This is What it Takes to Deliver Protocol-Driven Care

 

Medicine has been moving toward protocol-driven care for a couple of decades now, and while progress has been slower than many would like, health care leaders continue to push for the concept because it results in safer and more cost-effective care.

How are RT departments using protocols, and what skills should respiratory therapists possess to participate in their delivery? The managers we spoke with have some firm ideas.

It’s all about the team

Alicia Wafer, MBA, RRT, says her hospital — Henry Ford in Detroit, MI — has a three-tiered system for protocols. System-wide protocols fall into Tier 1, multidisciplinary protocols are in Tier 2, and departmental protocols are in Tier 3.

“We are moving to Tier 2 as much as possible, as ‘team’ is where it is at,” said Wafer, the RT department director. She cites the hospital’s weaning protocol for vents as a case in point. It was developed via a keystone initiative that was then modified so that it could be used in all 170+ adult ICUs in the facility.

Wafer says getting the medical and surgical teams on board was a huge undertaking.

“Our physicians came to the table ready to hash our concerns, and we came up with a protocol we could live with,” she said. Now, nearly two years later, feedback they’ve received on the protocol is leading them into a review that they believe will improve on the process.

“This is done at the table in a controlled setting so that in the ICU at the bedside caregivers have confidence in the process for their patients,” she said.

Wafer believes the number one skill RTs need to possess to deliver care via protocols is communication.

“If RT works in a silo and the patient’s nurse and provider have no idea what they are doing, the patient isn’t as safe,” she said. “Our team has to speak in order to have the best outcomes for our patients.”

Trifecta of skills

Protocols to expedite liberation and extubation from mechanical ventilation are in place at St. Mark’s Hospital in Salt Lake City, UT, where Jack Fried, MS, BSRC, RRT, serves as director of respiratory care and neurodiagnostic services.

He cites a trifecta of skills RTs must have to deliver care via these protocols: patient assessment, teamwork, and communication.

“Assessment skills are necessary to determine appropriate ventilator settings and to determine when patients are ready for extubation,” says Fried. “Communication skills are necessary to inform physicians of patient status before rounds and to present the plan for the shift.”

He believes these skills let nurses know when sedation should be reduced or discontinued as well, and they can occasionally come in handy when a reluctant caregiver needs to be persuaded to take a more aggressive stance toward the liberation process.

Teamwork comes into play on multiple fronts.

“Team skills are critical not only in working with physicians and nurses but also in working with physical and occupational therapists to help ambulate and strengthen patients,” Fried said. “It is also critical that therapists be able to assist speech therapists with swallow studies and speaking valve trials and to assist imaging personnel in special procedures.”

Interactions make or break a program

Rick Ford, BS, RRT, FAARC, has been retired for five years now, but as department manager at the University of California at San Diego Medical Center for the bulk of his career, he was in on the ground floor of protocol development in respiratory care. He echoes many of the concerns raised by both Wafer and Fried.

“Back in the days I was collaborating with Lucy Kester, Judy Teitsort, and Dr. George Burton, it was evident that those therapists providing evaluations needed to be experts regarding the intervention being provided, but also possess an advanced knowledge of clinical evaluation and assessment,” Ford said.

He thinks those skills are a given for anyone who takes on the responsibility of protocol-driven care. But the missing link in many facilities, both then and today, is communication.

“Programs thrive or fail based on the interactions the respiratory practitioner has with other clinicians, specifically physicians and nursing partners,” Ford said. “Physicians need to feel their patients are in good hands and they are kept informed.”

Indeed, he says protocol programs that emphasize the need for less communication with the physician are missing the mark.

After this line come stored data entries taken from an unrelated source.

(* ===== verification/Processes.v ===== *)
(** * Life of the processes: cmd/nrm, cmd/biz, cmd/aaa-gateway, cmd/http-gateway

    [NrmMain]: the start of the NRM server and its evaluation window.  [Shutdown]: what
    the three other processes stop at the end, and in which order, over the traces of
    [Config.Build]. *)
From S2P Require Import Prelude Regex Common Encoding EapSession Alarm NrfServer UdmServer Config GatewayProcess.
Import Validator.
From Stdlib Require Import QArith_base Qcanon.
Local Open Scope string_scope.
Local Open Scope Z_scope.
Local Open Scope list_scope.

Module NrmMain.

Definition DefaultAlarmThresholds : NRMAlarmThreshold := mkThreshold (Q2Qc (inject_Z 10)) 300.

(** What the server and the manager are started with.  Durations are in nanoseconds;
    [window]: the period of the resets, none when the configured one is not positive. *)
Record nrm_process : Type := mkNrm {
  listen : string; url : string; thresholds : NRMAlarmThreshold; window : option Z;
  readTimeout : Z; writeTimeout : Z; idleTimeout : Z; manager : AlarmManager }.

Definition NewAlarmManager : AlarmManager := mkManager NewAlarmStore ∅ 0 0.
Definition StartMetricsWindow (t : NRMAlarmThreshold) : option Z :=
  if EvaluationWindowSec t <=? 0 then None else Some (EvaluationWindowSec t * second).

(** The settings of [NewServer]. *)
Definition server_timeout (configured : Z) (dflt : Z) : Z := if 0 <? configured then configured * second else dflt * second.
Definition server_addr (addr : string) : string := str_default addr ":8081".

Definition nrm_url (addr : string) : string := if HasPrefix addr "http" then addr else "http://localhost" +:+ addr.
Inductive nrm_error : Type := NrmLoad (e : load_error) | NrmComponent (got : string).
Definition nrm_main (Getenv : string -> string) (Unmarshal : string -> option Config) (file : option string)
  : result nrm_error nrm_process :=
  let? c := map_err NrmLoad (Load Getenv Unmarshal file) in
  if negb (str_eqb (Component c) ComponentNRM) then Err (NrmComponent (Component c))
  else match NRM c with
  | None => Panic
  | Some n =>
      let addr := str_default (Getenv "NRM_LISTEN_ADDR") (ListenAddr n) in
      let t := default DefaultAlarmThresholds (AlarmThresholds n) in
      Ok (mkNrm (server_addr addr) (nrm_url addr) t (StartMetricsWindow t)
            (server_timeout (NRM_ReadTimeout n) 10) (server_timeout (NRM_WriteTimeout n) 30)
            (server_timeout (NRM_IdleTimeout n) 120) NewAlarmManager)
  end.

Lemma Validate_nrm c : Validate c = Ok c -> Component c = ComponentNRM ->
  exists n, NRM c = Some n /\ ListenAddr n <> estr.
Proof.
  intros Hv Hc. unfold Validate in Hv. rewrite Hc in Hv. cbn in Hv.
  unfold validate_nrm in Hv. destruct (NRM c) as [n|]; [|done]. exists n. split; [done|].
  unfold require in Hv. by destruct (ListenAddr n).
Qed.

(** The NRM starts with exactly the configurations that load for it, never by a panic; it
    listens where the environment says, else where the section says, and an absent
    section of thresholds means the default ones. *)
Theorem nrm_starts Getenv Unmarshal file c :
  Load Getenv Unmarshal file = Ok c ->
  (Component c = ComponentNRM <-> exists p, nrm_main Getenv Unmarshal file = Ok p)
  /\ nrm_main Getenv Unmarshal file <> Panic
  /\ forall p, nrm_main Getenv Unmarshal file = Ok p ->
     exists n, NRM c = Some n
     /\ listen p = (if is_empty (Getenv "NRM_LISTEN_ADDR") then ListenAddr n else Getenv "NRM_LISTEN_ADDR")
     /\ thresholds p = default DefaultAlarmThresholds (AlarmThresholds n)
     /\ (AlarmThresholds n = None -> window p = Some (300 * second))
     /\ 0 < readTimeout p /\ 0 < writeTimeout p /\ 0 < idleTimeout p.
Proof.
  intros HL. unfold nrm_main. rewrite HL. cbn [map_err rbind]. apply Load_inv in HL as [Hv _].
  destruct (str_eqb (Component c) ComponentNRM) eqn:Ec.
  2: { split_and!; [|done|done]. split; [intros H; by rewrite H, str_eqb_refl in Ec|by intros [p ?]]. }
  apply str_eqb_true in Ec. destruct (Validate_nrm c Hv Ec) as (n & -> & Hl). cbn [negb].
  split_and!; [split; [by eexists|done]|done|]. intros p [= <-]. exists n. cbn.
  assert (Ht : forall v d, 0 < d -> 0 < server_timeout v d).
  { intros v d Hd. unfold server_timeout, second. destruct (Z.ltb_spec 0 v); lia. }
  split_and!; [done| |done|by intros ->|apply Ht; lia..].
  unfold server_addr, str_default. destruct (Getenv "NRM_LISTEN_ADDR"); cbn; [|done]. by destruct (ListenAddr n).
Qed.

(** ** The evaluation window *)
Section Window.
Context (rate_exceeds : Z -> Z -> bool) (rate_text : Z -> Z -> string).
(** Events of the Biz Pods and ticks of the window. *)
Inductive happening : Type := Event (now : Z) (uuid eventType target : string) | Tick.
Definition happen (m : AlarmManager) (h : happening) : AlarmManager :=
  match h with
  | Event now uuid e target => Evaluate rate_exceeds rate_text now uuid m e target
  | Tick => ResetAuthMetrics m
  end.
Definition run (hs : list happening) (m : AlarmManager) : AlarmManager := foldl happen m hs.

Definition is_failure (h : happening) : bool :=
  match h with Event _ _ e _ => str_eqb e "AUTH_FAILURE" | Tick => false end.
Definition is_auth (h : happening) : bool :=
  match h with Event _ _ e _ => str_eqb e "AUTH_SUCCESS" || str_eqb e "AUTH_FAILURE" | Tick => false end.
Definition count (p : happening -> bool) (hs : list happening) : Z := len (List.filter p hs).
(** What happened since the last tick. *)
Fixpoint since_tick (hs : list happening) : list happening :=
  match hs with
  | [] => []
  | h :: t => if existsb (fun x => match x with Tick => true | _ => false end) t then since_tick t
              else match h with Tick => t | _ => h :: t end
  end.

Lemma since_tick_snoc hs h :
  since_tick (hs ++ [h]) = match h with Tick => [] | _ => since_tick hs ++ [h] end.
Proof.
  induction hs as [|x t IH]; [by destruct h|]. cbn. rewrite existsb_app. cbn. rewrite IH.
  destruct h; cbn; rewrite ?orb_false_r, ?orb_true_r; [|done]. destruct (existsb _ t); [done|]. by destruct x.
Qed.
Lemma count_snoc p hs h : count p (hs ++ [h]) = count p hs + (if p h then 1 else 0).
Proof. unfold count, len. rewrite List.filter_app, length_app. cbn. destruct (p h); cbn; lia. Qed.
Lemma evaluate_counts now uuid m e target :
  let m' := Evaluate rate_exceeds rate_text now uuid m e target in
  authTotal m' = authTotal m + (if is_auth (Event now uuid e target) then 1 else 0)
  /\ authFailures m' = authFailures m + (if is_failure (Event now uuid e target) then 1 else 0).
Proof.
  unfold Evaluate, is_auth, is_failure, open_raise, open_mark, raise_in, set_store.
  destruct (str_eqb e "AUTH_SUCCESS") eqn:E1.
  { apply str_eqb_true in E1 as ->. rewrite (str_eqb_false "AUTH_SUCCESS" "AUTH_FAILURE") by done. cbn. lia. }
  cbn [orb]. destruct (str_eqb e "AUTH_FAILURE") eqn:E2; [|repeat case_match; cbn; lia].
  cbn [authTotal authFailures]. repeat case_match; cbn; lia.
Qed.

(** The counters behind the failure-rate alarm are those of the events since the last
    reset, whatever else happened: the window is not a sliding one. *)
Theorem window_counts hs :
  authTotal (run hs NewAlarmManager) = count is_auth (since_tick hs)
  /\ authFailures (run hs NewAlarmManager) = count is_failure (since_tick hs).
Proof.
  induction hs as [|h hs IH] using rev_ind; [done|]. unfold run in *. rewrite foldl_app. cbn.
  rewrite since_tick_snoc. destruct h as [now uuid e target|]; cbn [happen]; [|done].
  rewrite !count_snoc. destruct (evaluate_counts now uuid (foldl happen NewAlarmManager hs) e target) as [-> ->].
  by destruct IH as [-> ->].
Qed.
End Window.
End NrmMain.

Module Shutdown.

(** ** The Biz Pod: [BizPod.Close], then the deferred cleanup of [Build] *)
Inductive stop : Type := StopHeartbeat | StopResource (r : resource) | StopAAAClient | StopServer.
#[global] Instance stop_eq : EqDecision stop.
Proof. solve_decision. Defined.
Definition pod_Close (heartbeat dbg : bool) : list stop :=
  (if heartbeat then [StopHeartbeat] else []) ++ [StopResource RPool; StopResource RRedis; StopAAAClient]
  ++ (if dbg then [StopResource RDebug] else []) ++ [StopServer].
Definition has_debug (cleanup : list resource) : bool := bool_decide (RDebug ∈ cleanup).
(** main.go after the signal. *)
Definition biz_shutdown (cleanup : list resource) : list stop :=
  pod_Close true (has_debug cleanup) ++ (StopResource <$> cleanup).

“There were many programs that suggested a benefit of protocols was saving time because the RT did not have to get an MD order for everything,” he said. “My position was just the opposite — that protocols result in more communication with MDs.”

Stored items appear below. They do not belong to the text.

(* ===== verification/AaaMetrics.v ===== *)
(** * internal/aaa/metrics.go: counters and latencies of AAA requests

    Three nested maps under one lock.  The two latency maps hold 64-bit counters; the
    result of a division is the exact quotient, without the rounding of floats. *)
From S2P Require Import Prelude Resilience.
From Stdlib Require Import QArith_base.
Local Open Scope string_scope.
Local Open Scope Z_scope.
Local Open Scope list_scope.

Definition i64 : Z -> Z := Retry.i64.
Abbreviation hosts A := (gmap string (gmap string A)).
Record Metrics : Type := mkMetrics {
  requests : gmap string (hosts Z); latencies : hosts Z; counters : hosts Z }.
Definition NewMetrics : Metrics := mkMetrics ∅ ∅ ∅.

(** [m[a][b]] of a nested map; a missing inner map reads as empty. *)
Definition get2 {A} (m : hosts A) (a b : string) : option A := (m !! a) ≫= (.!! b).
Definition put2 {A} (m : hosts A) (a b : string) (v : A) : hosts A :=
  <[a := <[b := v]> (default ∅ (m !! a))]> m.

Definition RecordAAARequest (m : Metrics) (protocol host result : string) : Metrics :=
  let byHost := default ∅ (requests m !! protocol) in
  let n := default 0 (get2 byHost host result) in
  mkMetrics (<[protocol := put2 byHost host result (i64 (n + 1))]> (requests m)) (latencies m) (counters m).
Definition RecordAAALatency (m : Metrics) (protocol host : string) (d : Z) : Metrics :=
  let sum := default 0 (get2 (latencies m) protocol host) in
  let n := default 0 (get2 (counters m) protocol host) in
  mkMetrics (requests m) (put2 (latencies m) protocol host (i64 (sum + d))) (put2 (counters m) protocol host (i64 (n + 1))).
Definition RequestRate (m : Metrics) (protocol host : string) : Z := default 0 (get2 (counters m) protocol host).
Definition AverageLatency (m : Metrics) (protocol host : string) : Q :=
  match get2 (latencies m) protocol host, get2 (counters m) protocol host with
  | Some sum, Some n => if n =? 0 then inject_Z 0 else Qdiv (Qdiv (inject_Z sum) (inject_Z n)) (inject_Z 1000000)
  | _, _ => inject_Z 0
  end.
(** A deep copy of the request counters: the value they have now. *)
Definition Stats (m : Metrics) : gmap string (hosts Z) := requests m.

Lemma get2_put2 {A} (m : hosts A) a b a' b' v :
  get2 (put2 m a b v) a' b' = if decide (a = a' /\ b = b') then Some v else get2 m a' b'.
Proof.
  unfold get2, put2. destruct (decide (a = a')) as [->|Ha].
  - rewrite lookup_insert_eq. cbn. destruct (decide (b = b')) as [->|Hb].
    + rewrite lookup_insert_eq. by rewrite decide_True.
    + rewrite lookup_insert_ne by done. rewrite decide_False by tauto. by destruct (m !! a').
  - rewrite lookup_insert_ne by done. by rewrite decide_False by tauto.
Qed.

(** ** Histories *)
Inductive record : Type := Request (protocol host result : string) | Latency (protocol host : string) (d : Z).
Definition apply (m : Metrics) (r : record) : Metrics :=
  match r with
  | Request p h res => RecordAAARequest m p h res
  | Latency p h d => RecordAAALatency m p h d
  end.
Definition run (rs : list record) : Metrics := foldl apply NewMetrics rs.

Definition is_request (p h res : string) (r : record) : bool :=
  match r with Request p' h' res' => bool_decide (p' = p /\ h' = h /\ res' = res) | _ => false end.
Definition latency_of (p h : string) (r : record) : option Z :=
  match r with Latency p' h' d => if decide (p' = p /\ h' = h) then Some d else None | _ => None end.
Definition latencies_of (p h : string) (rs : list record) : list Z := omap (latency_of p h) rs.
Definition sum_of (l : list Z) : Z := foldr Z.add 0 l.

Definition stats_at (m : gmap string (hosts Z)) (p h res : string) : option Z := get2 (default ∅ (m !! p)) h res.
Definition occurrences (f : record -> bool) (rs : list record) : Z := len (List.filter f rs).

Lemma i64_add a b : i64 (i64 a + b) = i64 (a + b).
Proof.
  unfold i64, Retry.i64. f_equal. replace ((a + 2 ^ 63) mod 2 ^ 64 - 2 ^ 63 + b + 2 ^ 63) with ((a + 2 ^ 63) mod 2 ^ 64 + b) by lia.
  rewrite Z.add_mod_idemp_l by lia. f_equal. lia.
Qed.
Lemma occurrences_snoc f rs r : occurrences f (rs ++ [r]) = occurrences f rs + (if f r then 1 else 0).
Proof. unfold occurrences, len. rewrite List.filter_app, length_app. cbn. destruct (f r); cbn; lia. Qed.
Lemma latencies_snoc p h rs r :
  latencies_of p h (rs ++ [r]) = latencies_of p h rs ++ (match latency_of p h r with Some d => [d] | None => [] end).
Proof. unfold latencies_of. rewrite omap_app. cbn. by destruct (latency_of p h r). Qed.
Lemma sum_snoc l d : sum_of (l ++ [d]) = sum_of l + d.
Proof. unfold sum_of. induction l as [|x l IH]; cbn in *; lia. Qed.

(** A counter that was never touched is absent. *)
Definition some_if {A} (b : bool) (v : A) : option A := if b then Some v else None.
Definition nonempty {A} (l : list A) : bool := match l with [] => false | _ => true end.
Lemma default_some_if b v : (b = false -> i64 v = i64 0) -> i64 (default 0 (some_if b (i64 v)) + 1) = i64 (v + 1).
Proof. destruct b; cbn; intros H; [apply i64_add|]. rewrite <- (i64_add v), H by done. done. Qed.
Lemma nonempty_snoc {A} (l : list A) x : nonempty (l ++ [x]) = true.
Proof. by destruct l. Qed.

Lemma requests_run rs p h res :
  stats_at (requests (run rs)) p h res = some_if (0 <? occurrences (is_request p h res) rs) (i64 (occurrences (is_request p h res) rs)).
Proof.
  induction rs as [|r rs IH] using rev_ind; [by vm_compute|]. unfold run in *. rewrite foldl_app, occurrences_snoc. cbn.
  set (m := foldl apply NewMetrics rs) in *. set (n := occurrences (is_request p h res) rs) in *.
  assert (Hn : 0 <= n) by (unfold n, occurrences, len; lia).
  destruct r as [p' h' res'|p' h' d]; cbn [apply is_request]; [|by rewrite Z.add_0_r].
  unfold RecordAAARequest, stats_at. cbn [requests]. destruct (decide (p' = p)) as [->|Hp].
  - rewrite lookup_insert_eq. cbn [from_option id]. rewrite get2_put2. destruct (decide (h' = h /\ res' = res)) as [[-> ->]|Hd].
    + rewrite bool_decide_true by done. replace (0 <? n + 1) with true by (symmetry; apply Z.ltb_lt; lia). cbn. f_equal.
      unfold stats_at in IH. rewrite IH. apply default_some_if. intros Hz. apply Z.ltb_ge in Hz. by replace n with 0 by lia.
    + rewrite bool_decide_false by tauto. rewrite Z.add_0_r. exact IH.
  - rewrite lookup_insert_ne by done. rewrite bool_decide_false by tauto. rewrite Z.add_0_r. exact IH.
Qed.

Lemma latencies_run rs p h :
  get2 (latencies (run rs)) p h = some_if (nonempty (latencies_of p h rs)) (i64 (sum_of (latencies_of p h rs)))
  /\ get2 (counters (run rs)) p h = some_if (nonempty (latencies_of p h rs)) (i64 (len (latencies_of p h rs))).
Proof.
  induction rs as [|r rs [IH1 IH2]] using rev_ind; [by vm_compute|]. unfold run in *. rewrite foldl_app, latencies_snoc. cbn.
  set (m := foldl apply NewMetrics rs) in *. set (l := latencies_of p h rs) in *.
  destruct r as [p' h' res'|p' h' d]; cbn [apply latency_of]; [by rewrite app_nil_r|].
  unfold RecordAAALatency. cbn [latencies counters]. rewrite !get2_put2.
  destruct (decide (p' = p /\ h' = h)) as [[-> ->]|Hd]; [|by rewrite app_nil_r].
  rewrite IH1, IH2, nonempty_snoc, sum_snoc. cbn [some_if]. destruct l as [|x l]; [done|]. cbn [nonempty some_if from_option id].
  rewrite !i64_add. split; [done|]. f_equal. f_equal. unfold len. rewrite length_app. cbn. lia.
Qed.

(** What the collector reports after any history: for each protocol, host and result the
    number of requests recorded, as a 64-bit counter, and nothing for others; the mean of
    the latencies recorded for a protocol and host in milliseconds, and zero when there
    is none; and as its rate the number of latencies, over all time. *)
Theorem metrics_exact rs p h :
  (forall res, stats_at (Stats (run rs)) p h res
     = some_if (0 <? occurrences (is_request p h res) rs) (i64 (occurrences (is_request p h res) rs)))
  /\ RequestRate (run rs) p h = i64 (len (latencies_of p h rs))
  /\ (0 < len (latencies_of p h rs) < 2 ^ 63 ->
      AverageLatency (run rs) p h
      = Qdiv (Qdiv (inject_Z (i64 (sum_of (latencies_of p h rs)))) (inject_Z (len (latencies_of p h rs)))) (inject_Z 1000000))
  /\ (latencies_of p h rs = [] -> AverageLatency (run rs) p h = inject_Z 0).
Proof.
  split; [apply requests_run|]. destruct (latencies_run rs p h) as [H1 H2]. unfold RequestRate, AverageLatency. rewrite H1, H2.
  destruct (latencies_of p h rs) as [|x l]; cbn [nonempty some_if from_option id].
  - split; [done|]. split; [unfold len; cbn; lia|done].
  - split; [done|]. split; [|done]. intros Hl. assert (i64 (len (x :: l)) = len (x :: l)) as ->.
    { unfold i64, Retry.i64. rewrite Z.mod_small; lia. }
    by destruct (Z.eqb_spec (len (x :: l)) 0); [lia|].
Qed.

Ford says UCSD built several “contact MD” steps into their protocol algorithms to ensure physicians were always being brought up to speed. It is these communication skills, he says, that ultimately make or break a program.

Speak up

So, if you work in a hospital that uses therapist-driven protocols — or are seeking a new job in a facility that allows RTs to perform at this level — focus your efforts on being a safe and knowledgeable team player with good assessment skills. But remember that just having those skills will not be enough.

You will also need to be able to speak up and clearly articulate your actions and the rationale behind them to all your colleagues, inside and outside of the respiratory care profession.